• accessory atlantoaxial ligament;
  • alar;
  • anatomy;
  • apical;
  • tectorial membrane;
  • transverse ligament

Our objectives were to establish a magnetic resonance (MR) protocol for the examination of, and then describe, the normal ligaments and the supporting structures of the occipitoatlantoaxial region. This was done in 10 cadaver dogs. In addition, MR images of three patients with cervical pain localized to the occipitoatlantoaxial region are included to provide examples of ligamentous abnormalities. All ligaments were hypointense in all pulse sequences. The apical, dorsal atlantoaxial, and dorsal longitudinal vertebral ligaments were seen best in the sagittal T1W and PD-weighted images.

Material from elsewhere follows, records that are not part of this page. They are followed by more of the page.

(** * prettybad-traits: Commutes, Propagates, TracksPropagation

    A shallow embedding of [src/index.js] (the snapshot variant) and
    [src/index.mjs] (the variant with a tracking ledger and getter proxies)
    over an explicit JavaScript-like store: objects live in a heap and are
    named by references, properties carry descriptors, [this] is an explicit
    argument of every call, and the closures the two files create are the
    constructors of [func]. *)

From stdpp Require Import base list strings.
From Stdlib Require Import ZArith.

Open Scope string_scope.
Open Scope list_scope.

(** ** Values *)

(** The three module-level symbols ([Commutes.symbol], [Propagates.symbol],
    [TracksPropagation.tracking_symbol]) and the symbols [_track_key] makes
    with [Symbol(`tracked_child[${key}]`)], told apart by a serial number. *)
Inductive symbol :=
| SymCommute
| SymPropagate
| SymTracking
| SymTrackedChild (n : nat) (k : string).

Inductive key :=
| KStr (s : string)
| KSym (y : symbol).

(** References are positions in the store. *)
Abbreviation loc := nat (only parsing).

(** [func] lists the function values the two files can produce. A closure
    carries what it captured. *)
Inductive val :=
| VUndef
| VNum (z : Z)
| VStr (s : string)
| VSym (y : symbol)
| VRef (l : loc)
| VFun (f : func)
with func :=
| F_commute                                   (* _commute *)
| F_proxy_commute                             (* _proxy_commute *)
| F_id                                        (* id of @prettybad/util *)
| F_propagating_commute (commute : val)       (* closure of _commute_wrapper *)
| F_propagate_up (k : key) (context : val)    (* closure of create_propagate_up / propagate_up_create *)
| F_override_propagate_using_parent_context (y : symbol)
                                              (* getter made by create_propagate_proxy *)
| F_host (n : nat).                           (* a function of the caller: updaters, overrides *)

#[global] Instance symbol_eq_dec : EqDecision symbol.
Proof. solve_decision. Defined.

The transverse ligament was best visualized in the transverse plane in all pulse sequences and appeared to be confluent with the dorsal longitudinal vertebral ligament dorsal to the dens in the sagittal plane. A 20° dorsal plane reconstructed image in 0.6-mm slice thickness was necessary to visualize the alar ligaments, which were visible in 9/10 dogs. The dorsal longitudinal vertebral ligament appeared continuous with the apical ligament and tectorial membrane. Abnormalities in clinically affected dogs included thickening of the alar ligaments, absence of transverse ligament and elongation, and irregularity of the apical ligament.